(EXERCISE DETAILS): From the entries below, retype only the lines from the one with "Definition DetectNamespace (ReadFile" through the one with "Proof. vm_compute. reflexivity. Qed.", exactly as written.
GIVEN DATA below:
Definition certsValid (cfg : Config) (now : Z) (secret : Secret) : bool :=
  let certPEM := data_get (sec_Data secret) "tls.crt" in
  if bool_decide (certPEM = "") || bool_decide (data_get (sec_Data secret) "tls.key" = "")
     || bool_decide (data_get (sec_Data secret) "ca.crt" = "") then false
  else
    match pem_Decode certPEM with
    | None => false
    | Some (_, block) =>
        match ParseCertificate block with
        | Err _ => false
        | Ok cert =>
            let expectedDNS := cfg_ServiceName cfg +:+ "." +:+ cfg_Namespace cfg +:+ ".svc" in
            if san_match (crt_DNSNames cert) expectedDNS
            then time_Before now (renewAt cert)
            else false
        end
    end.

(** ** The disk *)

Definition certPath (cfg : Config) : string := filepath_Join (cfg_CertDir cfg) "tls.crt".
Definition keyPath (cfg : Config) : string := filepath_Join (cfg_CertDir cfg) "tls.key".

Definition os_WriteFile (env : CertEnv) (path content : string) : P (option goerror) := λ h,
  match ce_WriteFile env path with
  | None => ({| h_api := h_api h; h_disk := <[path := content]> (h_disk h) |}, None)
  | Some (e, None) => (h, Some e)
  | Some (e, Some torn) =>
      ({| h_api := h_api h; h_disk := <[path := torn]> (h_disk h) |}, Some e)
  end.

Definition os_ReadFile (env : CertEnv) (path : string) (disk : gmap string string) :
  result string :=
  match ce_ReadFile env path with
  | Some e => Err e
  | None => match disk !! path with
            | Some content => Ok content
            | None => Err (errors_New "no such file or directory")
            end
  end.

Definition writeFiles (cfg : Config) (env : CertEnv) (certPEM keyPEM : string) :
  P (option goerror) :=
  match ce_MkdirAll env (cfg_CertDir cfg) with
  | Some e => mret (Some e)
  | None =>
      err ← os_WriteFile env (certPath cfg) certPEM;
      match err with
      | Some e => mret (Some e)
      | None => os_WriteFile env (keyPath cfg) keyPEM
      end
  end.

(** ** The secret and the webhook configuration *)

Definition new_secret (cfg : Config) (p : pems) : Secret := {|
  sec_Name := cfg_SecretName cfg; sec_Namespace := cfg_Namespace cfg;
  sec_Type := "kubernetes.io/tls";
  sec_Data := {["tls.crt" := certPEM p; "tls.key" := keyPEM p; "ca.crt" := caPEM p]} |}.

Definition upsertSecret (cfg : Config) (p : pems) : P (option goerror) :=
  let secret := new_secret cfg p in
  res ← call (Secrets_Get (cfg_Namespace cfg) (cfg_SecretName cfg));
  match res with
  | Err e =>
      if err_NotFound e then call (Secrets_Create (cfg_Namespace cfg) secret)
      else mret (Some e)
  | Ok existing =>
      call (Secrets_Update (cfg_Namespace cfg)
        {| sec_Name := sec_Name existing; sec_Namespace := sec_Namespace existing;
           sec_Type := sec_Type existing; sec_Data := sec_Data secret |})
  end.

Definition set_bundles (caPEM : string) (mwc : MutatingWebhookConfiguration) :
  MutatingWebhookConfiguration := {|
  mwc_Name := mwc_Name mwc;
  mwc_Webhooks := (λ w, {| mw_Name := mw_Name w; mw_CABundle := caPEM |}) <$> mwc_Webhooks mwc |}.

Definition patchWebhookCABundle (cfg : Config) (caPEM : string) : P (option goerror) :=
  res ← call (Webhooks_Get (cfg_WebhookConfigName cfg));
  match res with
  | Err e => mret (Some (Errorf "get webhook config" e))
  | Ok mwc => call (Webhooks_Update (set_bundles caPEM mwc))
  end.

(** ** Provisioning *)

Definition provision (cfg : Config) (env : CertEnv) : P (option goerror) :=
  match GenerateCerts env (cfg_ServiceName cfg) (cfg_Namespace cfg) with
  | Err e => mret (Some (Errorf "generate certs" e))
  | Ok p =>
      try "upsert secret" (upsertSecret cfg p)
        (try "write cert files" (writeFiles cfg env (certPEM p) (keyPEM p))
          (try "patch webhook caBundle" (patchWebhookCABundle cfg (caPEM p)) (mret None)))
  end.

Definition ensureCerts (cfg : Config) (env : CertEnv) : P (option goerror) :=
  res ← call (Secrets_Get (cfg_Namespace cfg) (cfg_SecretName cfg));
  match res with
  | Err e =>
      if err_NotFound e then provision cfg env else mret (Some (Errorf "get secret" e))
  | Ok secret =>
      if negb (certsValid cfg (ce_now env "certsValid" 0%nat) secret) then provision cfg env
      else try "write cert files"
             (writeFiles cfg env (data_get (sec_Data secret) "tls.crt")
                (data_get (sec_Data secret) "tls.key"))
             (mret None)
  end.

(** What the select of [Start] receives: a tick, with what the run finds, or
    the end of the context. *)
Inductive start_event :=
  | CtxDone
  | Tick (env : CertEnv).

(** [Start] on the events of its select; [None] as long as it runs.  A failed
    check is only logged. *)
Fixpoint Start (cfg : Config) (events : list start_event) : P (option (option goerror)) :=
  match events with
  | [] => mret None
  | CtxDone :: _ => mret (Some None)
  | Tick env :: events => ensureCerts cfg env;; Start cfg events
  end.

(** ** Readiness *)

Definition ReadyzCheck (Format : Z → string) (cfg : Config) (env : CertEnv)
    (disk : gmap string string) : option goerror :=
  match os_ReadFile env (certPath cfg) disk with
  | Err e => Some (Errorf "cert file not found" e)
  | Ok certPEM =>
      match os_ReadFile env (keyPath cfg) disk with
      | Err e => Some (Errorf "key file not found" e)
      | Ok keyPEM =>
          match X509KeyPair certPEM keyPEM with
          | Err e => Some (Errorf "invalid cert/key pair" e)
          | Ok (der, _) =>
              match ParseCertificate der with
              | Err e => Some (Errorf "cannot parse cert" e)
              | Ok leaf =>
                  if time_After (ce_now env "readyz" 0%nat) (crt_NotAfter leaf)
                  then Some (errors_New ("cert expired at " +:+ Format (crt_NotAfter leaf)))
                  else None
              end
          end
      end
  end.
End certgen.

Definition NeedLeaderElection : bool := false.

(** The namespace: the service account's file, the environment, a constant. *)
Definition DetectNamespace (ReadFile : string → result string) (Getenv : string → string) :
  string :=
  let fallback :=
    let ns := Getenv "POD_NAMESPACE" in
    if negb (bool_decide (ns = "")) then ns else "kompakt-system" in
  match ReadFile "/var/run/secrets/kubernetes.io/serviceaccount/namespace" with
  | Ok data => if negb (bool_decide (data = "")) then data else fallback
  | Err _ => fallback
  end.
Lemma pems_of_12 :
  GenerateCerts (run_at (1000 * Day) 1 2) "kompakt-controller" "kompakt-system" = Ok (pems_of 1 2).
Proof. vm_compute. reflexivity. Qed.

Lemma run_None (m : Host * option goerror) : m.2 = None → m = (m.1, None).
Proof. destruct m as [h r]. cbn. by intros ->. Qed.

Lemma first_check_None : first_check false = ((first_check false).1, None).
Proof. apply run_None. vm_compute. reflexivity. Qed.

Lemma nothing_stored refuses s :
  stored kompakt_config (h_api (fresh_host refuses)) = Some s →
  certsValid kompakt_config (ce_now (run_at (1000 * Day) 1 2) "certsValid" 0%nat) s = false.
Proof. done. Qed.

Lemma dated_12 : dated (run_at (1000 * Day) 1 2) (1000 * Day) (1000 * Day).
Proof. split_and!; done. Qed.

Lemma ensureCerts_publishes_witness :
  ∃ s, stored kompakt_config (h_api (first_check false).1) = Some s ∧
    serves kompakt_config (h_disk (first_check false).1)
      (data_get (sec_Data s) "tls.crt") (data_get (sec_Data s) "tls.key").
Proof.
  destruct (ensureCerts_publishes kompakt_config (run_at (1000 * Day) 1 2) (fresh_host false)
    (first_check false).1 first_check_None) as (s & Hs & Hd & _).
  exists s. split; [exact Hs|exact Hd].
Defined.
End of GIVEN DATA.
(WORKED SOLUTION):
Definition DetectNamespace (ReadFile : string → result string) (Getenv : string → string) :
  string :=
  let fallback :=
    let ns := Getenv "POD_NAMESPACE" in
    if negb (bool_decide (ns = "")) then ns else "kompakt-system" in
  match ReadFile "/var/run/secrets/kubernetes.io/serviceaccount/namespace" with
  | Ok data => if negb (bool_decide (data = "")) then data else fallback
  | Err _ => fallback
  end.
Lemma pems_of_12 :
  GenerateCerts (run_at (1000 * Day) 1 2) "kompakt-controller" "kompakt-system" = Ok (pems_of 1 2).
Proof. vm_compute. reflexivity. Qed.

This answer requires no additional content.